The well sits in low-lying ground close to a stream, and it is not alone in this small corner of Leitrim. The remains of Coolkill church lie approximately 250 metres to the north-east, a proximity that suggests the two sites formed part of the same local sacred landscape, the kind of pairing of church and water source that recurs quietly across early Christian Ireland. A 1944 record by a researcher named Blaney noted what may have been a bullaun stone associated with the site, a bullaun being a boulder or outcrop with one or more rounded depressions worn or carved into its surface, often found near early ecclesiastical sites and associated with ritual use. When surveyors returned in 1991, however, that stone could not be located, leaving open the question of whether it was removed, buried, or perhaps misidentified in the first instance.
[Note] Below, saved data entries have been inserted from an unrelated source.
(** * openrun: a shallow embedding of the workflow engine

    The first half of the file holds the definitions, in the layout of the
    Python package:

    - [Py]: the built-ins of the interpreter the package relies on
      ([str.strip], [str.lower], [str.split], [int], [bool], [str],
      [json.dumps], and [re] for the pattern the package compiles);
    - [StateSlot], [StateContainer]: [openrun/core/state.py];
    - [Interpolation]: [openrun/core/interpolation.py];
    - [StepError], [StepRunResult], [Step]: [openrun/steps/base.py];
    - [Edge], [Flow]: [openrun/flow/edge.py] and [openrun/flow/flow.py];
    - [Event]: [openrun/events.py];
    - [JoinTracker], [Runner]: [openrun/flow/runner.py];
    - [Validator]: [openrun/validation/validator.py];
    - [SetState], [Conditional], [Switch]: the steps of
      [openrun/steps/execution/set_state.py], [conditional.py] and
      [switch.py];
    - [Security]: [openrun/validation/security.py];
    - [Spec]: definitions that follow the words of the specification;
    - [Aux]: notions used in the proofs;
    - [Fixture]: example data.

    The second half holds the theorems: [StringFacts], [StateFacts],
    [InterpolationFacts], [JoinFacts], [RunnerFacts], [TrackerFacts],
    [Termination], [FlowFacts], [ValidatorFacts], [ModeFacts],
    [RouteFacts], [InvariantFacts], [EventFacts], [SecurityFacts],
    [QuietFacts], [ResolveFacts], [KindFacts], [StepFacts], [RunFacts] and
    [Examples].

    Conventions.  Fallible code returns [res A]; a [try]/[except] of the
    source is a [match] on that result.  Code that mutates an object
    returns the new object.  A [dict] whose order of insertion matters (the
    values of the state, the fields of a configuration) is an association
    list; the dictionaries and sets of the driver, which are only looked
    up, are [gmap] and [gset].  The floating-point numbers and the library
    functions whose code is not part of the package (float conversions
    and comparison, [repr] of containers, the JSON parser, validation by
    pydantic, [urlparse] and [ipaddress]) are the members of the classes
    [Py.Builtins], [Py.FloatOrder], [Interpolation.Pydantic] and
    [Security.Net]. *)

From Stdlib Require Import ZArith Ascii String DecimalString Lia.
From stdpp Require Import base option list gmap sets strings sorting.

Set Warnings "-register-all".
Local Open Scope Z_scope.

(** ** Exceptions

    A raised Python exception is a value carrying the name of its class and
    its message.  Fallible code returns [res A]. *)

Record Exn := mkExn { exn_type : string; exn_msg : string }.

Inductive res (A : Type) : Type :=
| Ok (a : A)
| Raise (e : Exn).
Arguments Ok {A} a.
Arguments Raise {A} e.

#[global] Instance res_ret : MRet res := fun A a => Ok a.
#[global] Instance res_bind : MBind res := fun A B f m =>
  match m with Ok a => f a | Raise e => Raise e end.
#[global] Instance res_fmap : FMap res := fun A B f m =>
  match m with Ok a => Ok (f a) | Raise e => Raise e end.

Definition is_ok {A} (m : res A) : bool :=
  match m with Ok _ => true | Raise _ => false end.

(** ** Python built-ins *)

Module Py.

(** A [str] is modelled as a [string]: a sequence of characters with code
    points below 256. *)

(** [str.isspace] on one character: TAB..CR, FS..US, space, NEL, NBSP. *)
Definition isspace (c : ascii) : bool :=
  let n := N_of_ascii c in
  ((9 <=? n) && (n <=? 13) || (28 <=? n) && (n <=? 32)
   || (n =? 133) || (n =? 160))%N.

Definition is_empty (s : string) : bool :=
  match s with EmptyString => true | String _ _ => false end.

Fixpoint lstrip (s : string) : string :=
  match s with
  | EmptyString => EmptyString
  | String c s' => if isspace c then lstrip s' else s
  end.

Fixpoint rstrip (s : string) : string :=
  match s with
  | EmptyString => EmptyString
  | String c s' =>
      let r := rstrip s' in
      if isspace c && is_empty r then EmptyString else String c r
  end.

(** [s.strip()] *)
Definition strip (s : string) : string := rstrip (lstrip s).

(** [str.lower] on one character: A..Z and the upper-case letters of the
    Latin-1 block move up by 32. *)
Definition lower_char (c : ascii) : ascii :=
  let n := N_of_ascii c in
  if ((65 <=? n) && (n <=? 90) || (192 <=? n) && (n <=? 214)
      || (216 <=? n) && (n <=? 222))%N
  then ascii_of_N (n + 32) else c.

(** [s.lower()] *)
Fixpoint lower (s : string) : string :=
  match s with
  | EmptyString => EmptyString
  | String c s' => String (lower_char c) (lower s')
  end.

(** [s.split(sep)] for a separator of one character. *)
Fixpoint split (sep : ascii) (s : string) : list string :=
  match s with
  | EmptyString => [EmptyString]
  | String c s' =>
      if decide (c = sep) then EmptyString :: split sep s'
      else match split sep s' with
           | h :: t => String c h :: t
           | [] => [String c EmptyString]
           end
  end.

(** [needle in hay] on strings. *)
Fixpoint contains (needle hay : string) : bool :=
  String.prefix needle hay
  || match hay with
     | EmptyString => false
     | String _ hay' => contains needle hay'
     end.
The well repays a careful look precisely because of its construction. Where many holy wells are simply natural features absorbed into devotional practice, this one was deliberately built, which implies a community that valued the site enough to invest real labour in enclosing and protecting it. The water still collects in that small central depression, much as it presumably did when the corbelled dome was first raised over it.